API Access for Automation
Stirling-PDF has a full REST API. This enables automation:
# Merge multiple PDFs via API
curl -X POST \
-F '[email protected]' \
-F '[email protected]' \
http://your-server:8080/api/v1/general/merge-pdfs \
--output merged.pdf
# Compress a PDF
curl -X POST \
-F '[email protected]' \
-F 'optimizeLevel=3' \
http://your-server:8080/api/v1/misc/compress-pdf \
--output compressed.pdf
# Run OCR on a scanned PDF
curl -X POST \
-F '[email protected]' \
-F 'languages=eng' \
http://your-server:8080/api/v1/misc/add-ocr-pdf \
--output searchable.pdf
The Swagger documentation for all API endpoints is available at http://your-server:8080/swagger-ui/index.html.

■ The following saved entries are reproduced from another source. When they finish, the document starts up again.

(** * PawSense AI: pose features, action classifier and behaviour aggregator

    A shallow embedding of [src/pawsense_ai/feature_extraction.py],
    [action_classification.py] and [analyze_behavior.py], followed by the
    properties of the feature extractor, the rule-based classifier and the
    aggregator (debounce of "running", segmentation, per-frame records).

    Python floats are binary64 numbers ([PrimFloat.float]); Python ints are
    [Z]; a feature dict is a [gmap string pyval]; exceptions are the [Raise]
    results of a small error monad.  The numerical routines of numpy
    (reductions, norm, arccos) are an interface, [Numpy]: the code's own
    control flow is executable for every implementation of it. *)

From Stdlib Require Import ZArith Uint63 Floats.PrimFloat.
From Stdlib Require Floats.SpecFloat Floats.FloatOps.
From stdpp Require Import gmap strings list pretty sorting.

Set Warnings "-inexact-float".

Open Scope Z_scope.

(** ** Python values, exceptions *)

Module py.

(** The scalars that end up in a feature dict: the oscillation count and the
    defaults of [dict.get] are ints, everything else is a float. *)
Inductive pyval :=
| PInt (z : Z)
| PFloat (f : float).

Inductive exn :=
| KeyError (key : string)
| IndexError
| AttributeError
| ValueError
| ZeroDivisionError.

Inductive res (A : Type) :=
| Ok (a : A)
| Raise (e : exn).
Arguments Ok {A} a.
Arguments Raise {A} e.

#[export] Instance res_ret : MRet res := fun A a => Ok a.
#[export] Instance res_bind : MBind res := fun A B f m =>
  match m with
  | Ok a => f a
  | Raise e => Raise e
  end.

(** [float(n)] for an int; exact for [|n| < 2^53], which covers every frame
    count and constant of this program. *)
Definition float_of_int (z : Z) : float :=
  if z <? 0 then PrimFloat.opp (PrimFloat.of_uint63 (Uint63.of_Z (- z)))
  else PrimFloat.of_uint63 (Uint63.of_Z z).

Definition float_of (v : pyval) : float :=
  match v with
  | PInt z => float_of_int z
  | PFloat f => f
  end.

(** [a < b] and [a > b] on numbers. *)
Definition lt (a b : pyval) : bool :=
  match a, b with
  | PInt x, PInt y => x <? y
  | _, _ => PrimFloat.ltb (float_of a) (float_of b)
  end.
Definition gt (a b : pyval) : bool := lt b a.

(** [d[k]] and [d.get(k, default)]. *)
Definition getitem (d : gmap string pyval) (k : string) : res pyval :=
  match d !! k with
  | Some v => Ok v
  | None => Raise (KeyError k)
  end.
Definition get (d : gmap string pyval) (k : string) (dflt : pyval) : pyval :=
  default dflt (d !! k).

(** [l[i]] for [0 <= i]. *)
Definition index {A} (l : list A) (i : nat) : res A :=
  match l !! i with
  | Some x => Ok x
  | None => Raise IndexError
  end.

(** [a / b] on two ints. *)
Definition truediv (a b : Z) : res float :=
  if b =? 0 then Raise ZeroDivisionError
  else Ok (PrimFloat.div (float_of_int a) (float_of_int b)).

End py.
Export py.

(** ** Detections and numpy *)

Definition point : Type := float * float.
Definition kpts : Type := list point.
(** A box is [(cx, cy, w, h)]. *)
Definition bbox : Type := float * float * float * float.

(** One frame of the detector: [orig_shape], [keypoints.xy] (one row of
    keypoints per detected animal) and [boxes.xywh]. *)
Record Result := {
  orig_shape : Z * Z;
  keypoints_xy : list kpts;
  boxes_xywh : list bbox;
}.

Class Numpy := {
  np_dot : point -> point -> float;
  np_linalg_norm : point -> float;
  np_arccos : float -> float;
  np_degrees : float -> float;
  np_clip : float -> float -> float -> float;
  np_mean : list float -> float;
  np_std : list float -> float;
  np_var : list float -> float;
  np_min : list float -> float;
  np_max : list float -> float;
}.

Definition point_sub (a b : point) : point :=
  (PrimFloat.sub a.1 b.1, PrimFloat.sub a.2 b.2).

(** [xs[1:] - xs[:-1]], given the subtraction: the pairs (next, previous). *)
Definition successive {A} (xs : list A) : list (A * A) := zip (drop 1 xs) xs.

(** ** feature_extraction.py *)

Module feature_extraction.
Section with_numpy.
Context `{Numpy}.

Definition _process_result (result : Result) : res (option (kpts * bbox)) :=
  let '(img_w, img_h) := orig_shape result in
  match keypoints_xy result with
  | [] => Ok None
  | keypoints_xy0 :: _ =>
    match boxes_xywh result with
    | [] => Raise IndexError
    | (cx, cy, w, h) :: _ =>
      let bbox_norm : bbox :=
        (cx / float_of_int img_w, cy / float_of_int img_h,
         w / float_of_int img_w, h / float_of_int img_h)%float in
      let keypoints_norm : kpts :=
        (fun p : point => ((p.1 - cx) / w, (p.2 - cy) / h)%float) <$> keypoints_xy0 in
      Ok (Some (keypoints_norm, bbox_norm))
    end
  end.

Definition _compute_angle (a b c : point) : float :=
  let ba := point_sub a b in
  let bc := point_sub c b in
  let cos_theta :=
    (np_dot ba bc / (np_linalg_norm ba * np_linalg_norm bc + 1e-6))%float in
  np_degrees (np_arccos (np_clip cos_theta (-1)%float 1%float)).

(** [_compute_angle(kp[i], kp[j], kp[k])] *)
Definition angle_at (kp : kpts) (i j k : nat) : res float :=
  a ← index kp i; b ← index kp j; c ← index kp k;
  Ok (_compute_angle a b c).

(** [np.linalg.norm(kp[i] - kp[j])] *)
Definition distance_at (kp : kpts) (i j : nat) : res float :=
  a ← index kp i; b ← index kp j;
  Ok (np_linalg_norm (point_sub a b)).

Definition _extract_semantic_features (result : Result)
  : res (option (gmap string pyval * kpts)) :=
  pr ← _process_result result;
  match pr with
  | None => Ok None
  | Some (kpts_norm, bbox_norm) =>
    let features : gmap string pyval := ∅ in
    fl ← angle_at kpts_norm 0 1 2;
    let features := <["front_left_leg_angle" := PFloat fl]> features in
    fr ← angle_at kpts_norm 6 7 8;
    let features := <["front_right_leg_angle" := PFloat fr]> features in
    rl ← angle_at kpts_norm 3 4 5;
    let features := <["rear_left_leg_angle" := PFloat rl]> features in
    rr ← angle_at kpts_norm 9 10 11;
    let features := <["rear_right_leg_angle" := PFloat rr]> features in
    ta ← angle_at kpts_norm 13 12 22;
    let features := <["tail_angle" := PFloat ta]> features in
    pdf ← distance_at kpts_norm 0 6;
    let features := <["paw_distance_front" := PFloat pdf]> features in
    pdr ← distance_at kpts_norm 3 9;
    let features := <["paw_distance_rear" := PFloat pdr]> features in
    bl ← distance_at kpts_norm 22 13;
    let features := <["body_length" := PFloat bl]> features in
    hw ← distance_at kpts_norm 20 21;
    let features := <["head_width" := PFloat hw]> features in
    let '(_, _, w, h) := bbox_norm in
    let features := <["bbox_width" := PFloat w]> features in
    let features := <["bbox_height" := PFloat h]> features in
    Ok (Some (features, kpts_norm))
  end.

Fixpoint _count_peaks (values : list float) : Z :=
  match values with
  | prev :: rest =>
    match rest with
    | cur :: next :: _ =>
      (if (prev <? cur)%float && (next <? cur)%float then 1
       else if (cur <? prev)%float && (cur <? next)%float then 1
       else 0) + _count_peaks rest
    | _ => 0
    end
  | [] => 0
  end.

(** Mean height of two keypoints, [(kp[i][1] + kp[j][1]) / 2]. *)
Definition paws_y (kp : kpts) (i j : nat) : res float :=
  a ← index kp i; b ← index kp j;
  Ok ((a.2 + b.2) / 2)%float.

Definition leg_angles (kp : kpts) : res (list float) :=
  fl ← angle_at kp 0 1 2;
  fr ← angle_at kp 6 7 8;
  rl ← angle_at kp 3 4 5;
  rr ← angle_at kp 9 10 11;
  Ok [fl; fr; rl; rr].

(** Column [j] of a matrix given by rows. *)
Definition column (rows : list (list float)) (j : nat) : list float :=
  (fun r => default 0%float (r !! j)) <$> rows.

Definition _compute_motion_features
    (history_buffer : list (kpts * bbox)) (features : gmap string pyval)
  : res (gmap string pyval) :=
  let kpts_seq := fst <$> history_buffer in
  let bbox_seq := snd <$> history_buffer in
  (* np.array over buffered frames of different shapes is refused *)
  if negb (forallb (fun kp => (length kp =? length (default [] (head kpts_seq)))%nat)
             kpts_seq)
  then Raise ValueError else
  let diffs :=
    mjoin ((fun '(k1, k0) =>
             zip_with (fun p q => np_linalg_norm (point_sub p q)) k1 k0)
           <$> successive kpts_seq) in
  let avg_velocity := np_mean diffs in
  let features := <["avg_velocity" := PFloat avg_velocity]> features in
  tail_angles ← mapM (fun kp => angle_at kp 13 12 22) kpts_seq;
  let features := <["tail_angle_variance" := PFloat (np_std tail_angles)]> features in
  let features := <["tail_oscillation_count" := PInt (_count_peaks tail_angles)]> features in
  let centroid_y_seq := (fun b : bbox => b.1.1.2) <$> bbox_seq in
  let vertical_diffs := (fun '(a, b) => (a - b)%float) <$> successive centroid_y_seq in
  let features :=
    <["centroid_vertical_velocity" := PFloat (np_mean vertical_diffs)]> features in
  front_paws_y ← mapM (fun kp => paws_y kp 0 6) kpts_seq;
  rear_paws_y ← mapM (fun kp => paws_y kp 3 9) kpts_seq;
  let features :=
    <["front_paws_vertical_velocity" :=
        PFloat (np_mean ((fun '(a, b) => (a - b)%float) <$> successive front_paws_y))]>
      features in
  let features :=
    <["rear_paws_vertical_velocity" :=
        PFloat (np_mean ((fun '(a, b) => (a - b)%float) <$> successive rear_paws_y))]>
      features in
  let features :=
    <["bbox_center_variance" :=
        PFloat (np_mean [np_var ((fun b : bbox => b.1.1.1) <$> bbox_seq);
                         np_var ((fun b : bbox => b.1.1.2) <$> bbox_seq)])]>
      features in
  leg_angles_seq ← mapM leg_angles kpts_seq;
  let features :=
    <["leg_angle_variance" :=
        PFloat (np_mean (np_var <$> (column leg_angles_seq <$> [0; 1; 2; 3]%nat)))]>
      features in
  let leg_angle_diffs :=
    mjoin ((fun '(r1, r0) => zip_with (fun a b => PrimFloat.abs (a - b)) r1 r0)
           <$> successive leg_angles_seq) in
  let features :=
    <["leg_angle_change_rate" := PFloat (np_mean leg_angle_diffs)]> features in
  Ok features.

Record FeatureExtractor := {
  window_size : Z;
  history_buffer : list (kpts * bbox);
}.

(** [FeatureExtractor(window_size=60)] *)
Definition new (window_size : Z) : FeatureExtractor :=
  {| window_size := window_size; history_buffer := [] |}.

(** [update] returns the pair [(features, kpts_norm)], which is
    [(None, None)] on a frame without detection, and the extractor after
    the call. *)
Definition update (self : FeatureExtractor) (result : Result)
  : res (option (gmap string pyval * kpts) * FeatureExtractor) :=
  r ← _extract_semantic_features result;
  match r with
  | None => Ok (None, self)
  | Some (features, kpts_norm) =>
    pr ← _process_result result;
    match pr with
    | None => Raise AttributeError
    | Some (_, bbox_norm) =>
      let buffer := history_buffer self ++ [(kpts_norm, bbox_norm)] in
      let buffer :=
        if window_size self <? Z.of_nat (length buffer) then drop 1 buffer
        else buffer in
      let self := {| window_size := window_size self; history_buffer := buffer |} in
      if 2 <=? Z.of_nat (length buffer) then
        features ← _compute_motion_features buffer features;
        Ok (Some (features, kpts_norm), self)
      else
        let features := <["avg_velocity" := PFloat 0]> features in
        let features := <["tail_angle_variance" := PFloat 0]> features in
        let features := <["centroid_vertical_velocity" := PFloat 0]> features in
        let features := <["front_paws_vertical_velocity" := PFloat 0]> features in
        Ok (Some (features, kpts_norm), self)
    end
  end.

End with_numpy.
End feature_extraction.

(** ** action_classification.py *)

Module action_classification.

Definition VELOCITY_THRESHOLD_IDLE : pyval := PFloat 0.05.
Definition VELOCITY_THRESHOLD_WALK : pyval := PFloat 0.15.
Definition JUMP_VELOCITY_THRESHOLD : pyval := PFloat (-0.015).
Definition REAR_FRONT_VELOCITY_THRESHOLD : pyval := PFloat (-0.005).
Definition TAIL_VARIANCE_THRESHOLD : pyval := PFloat 9.0.
Definition TAIL_OSCILLATION_THRESHOLD : pyval := PInt 25.
Definition LEG_STRIDE_THRESHOLD : pyval := PFloat 15.0.
(** * MCP_3/client.py: tool-call resolution and dispatch in [ask_llm]

    A shallow embedding of [ask_llm] (src/MCP_3/client.py): the extraction of
    a tool name and of raw arguments from the tool-call object returned by the
    chat completion, the normalisation of the name, the decoding of the
    arguments, the per-tool defaults, and the HTTP dispatch with the follow-up
    completion.

    Conventions of the embedding.
    - A Python value is a [pyval].  An object of a class that is not a
      built-in container is a [PObj]: it carries exactly what [ask_llm] can
      observe of it (its attributes, what calling it with no argument gives,
      what [dict(o)] gives, what [str(o)] gives, its truth value).
    - A dict is the list of its entries in insertion order, under string
      keys: the keys [ask_llm] looks up, and the keys of a JSON object, are
      strings.
    - A Python [str] is a [string]; text is read as ASCII: the classes [\w]
      and [\s] of [re] are the ASCII ones, and a byte above 127 is in neither.
      Python's classes and slices work on the characters of Unicode text:
      the statements on the sender pattern, on the normalisation of a name
      and on slices are made for ASCII text, where a character is a byte.
    - An operation that can raise returns an [option]; [None] is "raised".
      Every handler of the source is [except Exception], so the kind of the
      exception is not recorded.
    - [str()] of a float, a list or a dict and [dict()] of a list belong to
      the interpreter: they are the fields of an [interp] record.  The two
      chat completions and [requests.post] are external services: they are
      the fields of a [services] record.  [ask_llm] receives both.
    - [ask_llm] is the run when both completions return, which is where the
      resolution and the dispatch are reached; [ask_llm_raising] is the run
      when a completion can raise as well, and the two agree when none
      does.
    - Limits of the interpreter (recursion depth, maximal number of digits of
      an integer literal) are not part of the embedding. *)

From Stdlib Require Import ZArith List Bool Ascii String Lia.
From Stdlib Require Import Numbers.DecimalString.
Import ListNotations.

Set Warnings "-register-all".

Local Open Scope string_scope.
Local Open Scope Z_scope.

(** ** Python values *)

(** A float is kept as the decimal it was written with (sign, digits,
    power of ten), or as one of the three non-finite values. *)
Inductive pyfloat : Type :=
| FDec (neg : bool) (m : Z) (e : Z)
| FInf (neg : bool)
| FNan.

(** The fields of an object: its attributes ([getattr], [hasattr]); what
    calling it with no argument returns, [None] when the call raises or the
    object is not callable; what [dict(o)] returns, [None] when it raises;
    what [str(o)] returns, [None] when it raises; its truth value. *)
Inductive pyval : Type :=
| PNone
| PBool (b : bool)
| PInt (z : Z)
| PFloat (f : pyfloat)
| PStr (s : string)
| PList (l : list pyval)
| PDict (d : list (string * pyval))
| PObj (attrs : list (string * pyval))
       (call : option pyval)
       (mapping : option (list (string * pyval)))
       (text : option string)
       (truth : bool).

Definition pydict : Type := list (string * pyval).

(** [d.get(k)]: the value under [k], [None] when the key is missing. *)
Fixpoint dict_get (d : pydict) (k : string) : pyval :=
  match d with
  | [] => PNone
  | (k', v) :: d' => if String.eqb k k' then v else dict_get d' k
  end.

Fixpoint dict_has (d : pydict) (k : string) : bool :=
  match d with
  | [] => false
  | (k', _) :: d' => String.eqb k k' || dict_has d' k
  end.

(** [d[k] = v]: an existing key keeps its place, a new key goes last. *)
Fixpoint dict_set (d : pydict) (k : string) (v : pyval) : pydict :=
  match d with
  | [] => [(k, v)]
  | (k', v') :: d' =>
      if String.eqb k k' then (k', v) :: d' else (k', v') :: dict_set d' k v
  end.

(** The decimal 2^-1075 is half of the least positive double: a decimal
    literal is read as 0.0 exactly when it is at most that. *)
Definition float_nonzero (f : pyfloat) : bool :=
  match f with
  | FDec _ m e =>
      if 0 <=? e then 0 <? m else 10 ^ (- e) <? m * 2 ^ 1075
  | FInf _ => true
  | FNan => true
  end.

(** Truth value of a value ([if v:], [not v], [v or w]). *)
Definition truthy (v : pyval) : bool :=
  match v with
  | PNone => false
  | PBool b => b
  | PInt z => negb (z =? 0)
  | PFloat f => float_nonzero f
  | PStr s => negb (String.eqb s EmptyString)
  | PList l => match l with [] => false | _ => true end
  | PDict d => match d with [] => false | _ => true end
  | PObj _ _ _ _ t => t
  end.

(** [a or b] *)
Definition py_or (a b : pyval) : pyval := if truthy a then a else b.

Definition is_none (v : pyval) : bool :=
  match v with PNone => true | _ => false end.

Definition is_str (v : pyval) : bool :=
  match v with PStr _ => true | _ => false end.

(** [getattr(v, a, None)] for the names [ask_llm] probes ([name], [tool],
    [function], [tool_name], [arguments], [args]): no built-in type has an
    attribute of one of these names. *)
Definition py_getattr (v : pyval) (a : string) : pyval :=
  match v with
  | PObj attrs _ _ _ _ => dict_get attrs a
  | _ => PNone
  end.

(** [hasattr(v, a)] for [model_dump] and [dict]. *)
Definition py_hasattr (v : pyval) (a : string) : bool :=
  match v with
  | PObj attrs _ _ _ _ => dict_has attrs a
  | _ => false
  end.

(** [v.m()]: the attribute [m] of [v] called with no argument.  The attribute
    is known to exist when this is used; calling a value that is not
    callable raises. *)
Definition py_call_method (v : pyval) (m : string) : option pyval :=
  match py_getattr v m with
  | PObj _ call _ _ _ => call
  | _ => None
  end.

(** [d.get(k)] on a value: only a dict has [get]; on anything else the
    attribute lookup raises. *)
Definition py_get (v : pyval) (k : string) : option pyval :=
  match v with
  | PDict d => Some (dict_get d k)
  | _ => None
  end.

(** What the interpreter computes and the embedding does not: [str(v)] for a
    float, a list or a dict (the text CPython prints for them, which is
    total: printing the items of a container is taken not to raise), and
    [dict(l)] for a list [l] (a list of key/value pairs, seen through its
    string keys; [None] when it raises). *)
Record interp : Type := {
  str_builtin : pyval -> string;
  dict_of_list : list pyval -> option pydict
}.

Automation with n8n or workflows: Chain Stirling-PDF API calls in n8n or shell scripts to build document processing pipelines — automatically OCR incoming PDFs, compress files over a size threshold, or batch convert Office documents.
Security Configuration
If your Stirling-PDF instance is accessible beyond your localhost:
environment:
DOCKER_ENABLE_SECURITY: "true"
SECURITY_ENABLELOGIN: "true"
SECURITY_INITIALLOGIN_USERNAME: admin
SECURITY_INITIALLOGIN_PASSWORD: change-this
With security enabled, users must log in. Admin accounts can create additional users.
For team use, restrict access by IP range at the reverse proxy level rather than relying solely on application-level auth.
Integrating with Paperless-NGX
If you use Paperless-NGX for document management, Stirling-PDF can preprocess documents before ingestion:
- Use Stirling-PDF to OCR scanned PDFs (Paperless will use the text layer for search)
- Compress large PDFs before adding to Paperless to reduce storage
- Merge related documents before they're filed
You can script this with Stirling-PDF's API and Paperless's watch folder.
Custom Branding (For Organization/Team Use)
Stirling-PDF supports custom branding:
environment:
APP_NAME: "Your Org PDF Tools"
HOME_PAGE_DISPLAYED: "true"
Mount custom CSS or logo in ./customFiles/static/ to override the default appearance.
The project is at Frooodle/Stirling-PDF with active development. The API documentation and feature list expand regularly.